Fustigé par les agriculteurs et les écologistes, le vaste accord commercial sur lequel se sont entendus vendredi l'UE et le Mercosur (Brésil, Argentine, Uruguay, Paraguay) devra être validé par les Etats membres, ce qui s'annonce délicat.
Annoncé vendredi soir après 20 ans d'âpres discussions, dont deux derniers jours intenses à Bruxelles, l'accord est qualifié de victoire "historique" par la Commission européenne, qui a négocié au nom des Etats membres. "C'est un geste politique très fort" en faveur du "multilatéralisme face à l'attitude des Etats-Unis", abonde Olivier Dabène, président de l'Opalc, observatoire de Sciences Po Paris sur l'Amérique latine.
Ce vaste accord s'ajoutera, s'il est validé par les Etats membres, à deux récents accords majeurs de l'UE avec le Canada et le Japon, vus comme des réponses au président américain Donald Trump, qui déstabilise le commerce mondial avec sa politique protectionniste.
La conclusion d'un pacte commercial avec le Mercosur, un vieux serpent de mer, était en outre loin d'être acquise, malgré l'optimisme récemment affiché en Amérique du Sud. Mais les négociateurs ont su profiter d'"un alignement des planètes qu'on n'avait pas vu depuis 20 ans", souligne Olivier Dabène.
Agriculteurs en colère
Le texte du compromis n'a toujours pas été rendu public, mais les quelques détails connus, notamment les quotas agricoles offerts aux sud-américains, ont fait bondir les agriculteurs européens, qui ont rivalisé de réactions outrées dans presque toute l'Europe. "Totalement déséquilibré" pour le premier syndicat allemand, "une tromperie" pour son équivalent français, l'accord est jugé "honteux" par les agriculteurs irlandais.
La Copa Cogeca, principal syndicat agricole dans l'UE, a fustigé "une politique commerciale à deux poids et deux mesures", car elle considère que l'accord va creuser "le fossé entre ce qui est demandé aux agriculteurs européens" en matière de normes "et ce qui est toléré des producteurs du Mercosur" qui exporteront dans l'UE. Les producteurs européens ont reçu tout au long du week-end le soutien d'eurodéputés de toutes tendances, ce qui laisse présager d'une longue bataille sur le texte au Parlement européen, qui aura à se prononcer.
Ecologistes révoltés
"Le libre-échange est à l'origine de toutes les problématiques écologiques", a dénoncé dimanche soir l'ancien ministre français de la Transition écologique, Nicolas Hulot, dans un entretien au Monde. "On finit par ne plus croire personne: on dit des choses et dans la foulée (...) on signe des traités qui nous mènent à l'opposé", a poursuivi l'ex-numéro trois du gouvernement français.

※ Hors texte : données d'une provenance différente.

(** An entry enqueued while a pass is in flight: no second pass starts, the
    pass in flight delivers what it would have delivered without the
    enqueue, the new entry is in the stored queue behind what the pass
    leaves, and the next pass has it in its snapshot. *)
Lemma enqueued_during_pass_waits
      (w : World) (a : QueuedRequest) (rest : list QueuedRequest) (b : bool)
      (g : Fresh) (request : NewRequest) :
  NoDup (map id ((a :: rest) ++ [newRequest g request])) ->
  let s0 := step (idle (mkStore (a :: rest) b)) ManualTrigger in
  let s1 := step s0 (Enqueue g request) in
  let alone := processQueue w (mkStore (a :: rest) b) in
  let s2 := run s1 (replies w 0 (length (snd alone))) in
  tasks s1 = tasks s0 /\
  issued s1 = issued s0 /\
  s2 = mkSystem (mkStore (queue (fst alone) ++ [newRequest g request]) false)
                [] (map att_action (snd alone)) /\
  tasks (step s2 ManualTrigger)
  = [mkTask (queue (fst alone) ++ [newRequest g request]) 0].
Proof.
  intros ND. cbv zeta.
  set (new := newRequest g request) in *.
  assert (NDa : NoDup (map id (a :: rest))).
  { rewrite map_app in ND. now apply NoDup_app_remove_r in ND. }
  destruct (processQueue_Pass w (mkStore (a :: rest) b) NDa) as (q1 & P1 & E1).
  destruct (drainLoop_Pass w (a :: rest) [] [new] 0 true ND) as (q2 & P2 & E2).
  simpl app in P2, E2.
  rewrite processQueue_trace in P1. simpl queue in P1.
  rewrite (drainLoop_trace_indep w (a :: rest) 0 _
             (mkStore (a :: rest ++ [new]) true)) in P1.
  destruct (Pass_functional _ _ _ _ _ P1 _ _ P2) as (_ & <-).
  assert (S1 : step (step (idle (mkStore (a :: rest) b)) ManualTrigger)
                    (Enqueue g request)
               = mkSystem (mkStore (a :: rest ++ [new]) true)
                          [mkTask (a :: rest) 0] ([] ++ [a])).
  { reflexivity. }
  split; [reflexivity|]. split; [reflexivity|].
  rewrite S1, E1. simpl queue.
  rewrite processQueue_trace. simpl queue.
  rewrite (drainLoop_trace_indep w (a :: rest) 0 _
             (mkStore (a :: rest ++ [new]) true)).
  rewrite settle_pass, E2. simpl app.
  split; [reflexivity|].
  simpl. destruct (q1 ++ [new])%list eqn:Q; [|reflexivity].
  now destruct q1.
Qed.
(** C2: one collision update hands any fruit to [handleFruitCollision] at
    most once, whatever the number of tested segments that intersect it:
    the hits of the update are without repetition and are exactly the
    members of the processed set; the set is cleared when the update
    starts (what it held before has no influence), and a fruit in the set
    is skipped by the candidate loop. *)
Theorem collision_resolves_each_fruit_once (w : World) :
  let w' := CollisionDetector.update w in
  (exists new : list event,
     trace w' = new ++ trace w
     /\ NoDup (hitsOf new)
     /\ forall r, r ∈ hitsOf new
              <-> r ∈ processedCollisions (collisionDetector w'))
  /\ (forall P : gset ref,
        CollisionDetector.update
          (set_collisionDetector
             (set_processedCollisions P (collisionDetector w)) w)
        = w')
  /\ (forall x1 y1 x2 y2 c r idx rest (w1 : World),
        r ∈ processedCollisions (collisionDetector w1) ->
        CollisionDetector.checkLineSegmentCollisionsForCandidates
          x1 y1 x2 y2 c ((r, idx) :: rest) w1
        = CollisionDetector.checkLineSegmentCollisionsForCandidates
            x1 y1 x2 y2 (S c) rest w1).
Proof.
  cbv zeta. split; [| split].
  - destruct (update_invariant w) as (evs & Hev & Hnd & _ & Hiff).
    exists evs. split; [exact Hev | split; [exact Hnd | exact Hiff]].
  - intros P. reflexivity.
  - intros x1 y1 x2 y2 c r idx rest w1 Hin.
    cbn [CollisionDetector.checkLineSegmentCollisionsForCandidates].
    destruct (heap w1 !! r) as [fruit |]; [| reflexivity].
    rewrite bool_decide_eq_true_2 by exact Hin. now rewrite orb_true_r.
Qed.

(** A swipe of four segments, each through the same fruit, resolves it
    once; the hit fruit is sliced and scores one point. *)
Example one_fruit_four_segments :
  let w :=
    Demo.withSwipe
      [(380, 300); (390, 300); (400, 300); (410, 300); (420, 300)]%Q
      (Demo.withFruit (Demo.fruitAt Fruit.fruit 400%Q 300%Q) Demo.world) in
  let w' := CollisionDetector.update w in
  hitsOf (trace w') = [0%nat]
  /\ GameState.score (gameState w') = 1%Z
  /\ Fruit.sliced <$> (heap w' !! 0%nat) = Some true.
Proof. vm_compute. repeat split. Qed.

Lemma handleFruitCollision_heap (r : ref) (i : nat) (w : World) :
  heap (CollisionDetector.handleFruitCollision r i w)
  = match heap w !! r with
    | Some f => <[r := Fruit.with_sliced true f]> (heap w)
    | None => heap w
    end.
Proof.
  unfold CollisionDetector.handleFruitCollision.
  set (w1 := set_collisionDetector _ (emit (EvHit r) w)).
  pose proof (slice_heap r w1) as Hh.
  change (heap w1) with (heap w) in Hh.
  destruct (FruitWorld.slice r w1) as [res w2]. cbn [snd] in Hh.
  rewrite <- Hh. clearbody w1.
  set (w3 := match res, heap w2 !! r with
             | Some (BombResult _ _), Some fruit =>
                 CollisionDetector.handleBombExplosion fruit w2
             | Some (FruitResult _ _ _), Some fruit =>
                 CollisionDetector.handleFruitSlice fruit w2
             | _, _ => w2
             end).
  assert (H3 : heap w3 = heap w2).
  { unfold w3. destruct res as [[? ? | ? ? ?] |];
      destruct (heap w2 !! r) as [fr |].
    - now destruct (handleBombExplosion_frame fr w2) as (_ & H & _).
    - reflexivity.
    - now destruct (handleFruitSlice_frame fr w2) as (_ & H & _).
    - reflexivity.
    - reflexivity.
    - reflexivity. }
  clearbody w3. exact H3.
Qed.
(** * adb_CLI: the device-session layer of [adb.py], embedded in Rocq

    The program is a menu loop around an external bridge executable
    ([adb]).  Everything it does is input/output: it prompts, launches
    processes, parses their text and prints.  The embedding therefore
    has three layers:

    - [PyStr]: the Python [str] and [int] primitives the source uses
      ([strip], [splitlines], [split], [in], [int(...)], indexing with
      negative indices), on strings of code points below 256 (a text
      with other characters is outside the model), with integers and
      lists of any size;
    - [Shlex]: the tokenizer behind [shlex.split];
    - [Adb]: the functions of [adb.py] in a state-and-exception monad
      over an explicit world (operating-system answers, the user's
      scripted answers, the trace of observable events). *)

From Stdlib Require Import String Ascii List ZArith Lia Bool.
From Stdlib Require Import DecimalString DecimalNat.
Import ListNotations.
Open Scope string_scope.
Open Scope Z_scope.

(* ================================================================= *)
(** ** Python string primitives *)

Module PyStr.

Definition ord (c : ascii) : N := N_of_ascii c.

(** [str.isspace] on one character (code points below 256): TAB..CR,
    FS..US, SPACE, NEL and NBSP. *)
Definition is_space (c : ascii) : bool :=
  let n := ord c in
  ((9 <=? n) && (n <=? 13) || (28 <=? n) && (n <=? 32)
   || (n =? 133) || (n =? 160))%N.

(** The line boundaries of [str.splitlines]: LF, VT, FF, CR, FS, GS,
    RS and NEL (US is white space but no line boundary). *)
Definition is_linebreak (c : ascii) : bool :=
  let n := ord c in
  ((10 <=? n) && (n <=? 13) || (28 <=? n) && (n <=? 30) || (n =? 133))%N.

Definition LF : ascii := ascii_of_N 10.
Definition CR : ascii := ascii_of_N 13.
Definition TAB : ascii := ascii_of_N 9.

(** Truth value of a string: the empty string is false. *)
Definition truthy (s : string) : bool :=
  match s with EmptyString => false | String _ _ => true end.

(** [a or b] on strings. *)
Definition or_else (a b : string) : string := if truthy a then a else b.

Fixpoint lstrip (s : string) : string :=
  match s with
  | String c r => if is_space c then lstrip r else s
  | EmptyString => EmptyString
  end.

(** [rstrip]: a character is kept when it is no white space or when
    something is kept after it. *)
Fixpoint rstrip (s : string) : string :=
  match s with
  | String c r =>
      match rstrip r with
      | EmptyString => if is_space c then EmptyString else String c EmptyString
      | r' => String c r'
      end
  | EmptyString => EmptyString
  end.

(** [s.strip()] *)
Definition strip (s : string) : string := rstrip (lstrip s).

(** [s.splitlines()]: [cur] is the line read so far; a CR directly
    followed by LF is one boundary; no empty line is produced after a
    final boundary. *)
Fixpoint splitlines_from (cur s : string) : list string :=
  match s with
  | EmptyString => if truthy cur then [cur] else []
  | String c r =>
      if is_linebreak c then
        cur :: match r with
               | String d r' =>
                   if (Ascii.eqb c CR && Ascii.eqb d LF)%bool
                   then splitlines_from EmptyString r'
                   else splitlines_from EmptyString r
               | EmptyString => []
               end
      else splitlines_from (cur ++ String c EmptyString) r
  end.

Definition splitlines (s : string) : list string :=
  splitlines_from EmptyString s.

(** [s.split()] without arguments: maximal runs of non-space
    characters. *)
Fixpoint split_ws_from (cur s : string) : list string :=
  match s with
  | EmptyString => if truthy cur then [cur] else []
  | String c r =>
      if is_space c then
        if truthy cur then cur :: split_ws_from EmptyString r
        else split_ws_from EmptyString r
      else split_ws_from (cur ++ String c EmptyString) r
  end.

Definition split_ws (s : string) : list string :=
  split_ws_from EmptyString s.

(** [s.split(maxsplit=1)]: the first token and, when something other
    than white space follows it, the rest of the string from its first
    non-space character to the end (trailing white space kept). *)
Fixpoint split_ws1_from (cur s : string) : list string :=
  match s with
  | EmptyString => if truthy cur then [cur] else []
  | String c r =>
      if is_space c then
        if truthy cur then
          cur :: (if truthy (lstrip r) then [lstrip r] else [])
        else split_ws1_from EmptyString r
      else split_ws1_from (cur ++ String c EmptyString) r
  end.

Definition split_ws1 (s : string) : list string :=
  split_ws1_from EmptyString s.

(** [s.split(sep)] for a one-character separator: never empty. *)
Fixpoint split_on_from (sep : ascii) (cur s : string) : list string :=
  match s with
  | EmptyString => [cur]
  | String c r =>
      if Ascii.eqb c sep then cur :: split_on_from sep EmptyString r
      else split_on_from sep (cur ++ String c EmptyString) r
  end.

Definition split_on (sep : ascii) (s : string) : list string :=
  split_on_from sep EmptyString s.

(** [s.startswith(p)] *)
Definition startswith (p s : string) : bool := String.prefix p s.

(** [needle in hay] *)
Fixpoint contains (needle hay : string) : bool :=
  match hay with
  | EmptyString => String.prefix needle EmptyString
  | String _ r => String.prefix needle hay || contains needle r
  end.

(** *** [int(s)] for a string [s] (base 10) *)

Definition digit_val (c : ascii) : option Z :=
  let n := ord c in
  if ((48 <=? n) && (n <=? 57))%N then Some (Z.of_N n - 48) else None.

(** Digits with single underscores between them; [prev_digit] tells
    whether the previous character was a digit, [acc] is the value of
    the digits read. *)
Fixpoint digits_from (prev_digit : bool) (acc : Z) (s : string) : option Z :=
  match s with
  | EmptyString => if prev_digit then Some acc else None
  | String c r =>
      match digit_val c with
      | Some d => digits_from true (10 * acc + d) r
      | None =>
          if (Ascii.eqb c "_" && prev_digit)%bool
          then match r with
               | EmptyString => None
               | String c' _ =>
                   match digit_val c' with
                   | Some _ => digits_from false acc r
                   | None => None
                   end
               end
          else None
      end
  end.

(** The white space [int] skips around a numeral: TAB..CR and SPACE,
    and NEL and NBSP, which it first turns into SPACE.  FS..US are white
    space for [str.strip] but not here. *)
Definition is_int_space (c : ascii) : bool :=
  let n := ord c in
  ((9 <=? n) && (n <=? 13) || (n =? 32) || (n =? 133) || (n =? 160))%N.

Avant même l'annonce de vendredi, plus de 340 ONG avaient critiqué la politique du président brésilien d'extrême droite, Jair Bolsonaro, depuis son arrivée au pouvoir en janvier, demandant à l'UE d'interrompre les discussions. Sa politique "est une catastrophe, ça ne fait pas de doute. On est revenu très loin en arrière.
Avec un cynisme absolu, on a redonné le pouvoir aux lobbies de l'agrobusiness", estime Olivier Dabène. Mais "entre deux maux, on choisit le moindre", qui est de maintenir le Brésil dans l'accord de Paris sur le climat, auquel le texte fait explicitement référence, ajoute cet expert. "On ne peut pas verser des larmes de crocodile sur le réchauffement climatique et consolider les logiques économiques qui produisent ces problèmes-là", considère pour sa part Christophe Ventura, directeur de recherche à l'Iris.
Ratification incertaine
Un long parcours attend désormais le compromis de vendredi, qui va d'abord être traduit en véritable texte juridique, ce qui prendra plusieurs mois, avant d'être soumis à l'approbation des Etats membres dans le cadre du Conseil de l'UE, l'institution qui les représente. L'usage veut que l'unanimité soit nécessaire. L'UE pourra alors le signer officiellement, avant un vote du Parlement européen qui entraînera son entrée en vigueur provisoire. Le texte devra alors être approuvé dans chaque Etat membre, ce qui signifie qu'il passera dans la plupart des cas devant les parlements nationaux, avec débats politiques à la clé.
Côté sud-américain, la procédure semble également incertaine, selon Christophe Ventura, qui rappelle que le président Bolsonaro "n'a pas la majorité au congrès" brésilien. Quant à l'opposition argentine, "elle a déjà dit qu'elle ne ratifierait pas en l'état". Or, une élection présidentielle s'annonce fin octobre en Argentine, dont l'actuel président Mauricio Macri n'est pas favori. "L'accord peut tout à fait voler en éclats avec un nouveau parlement."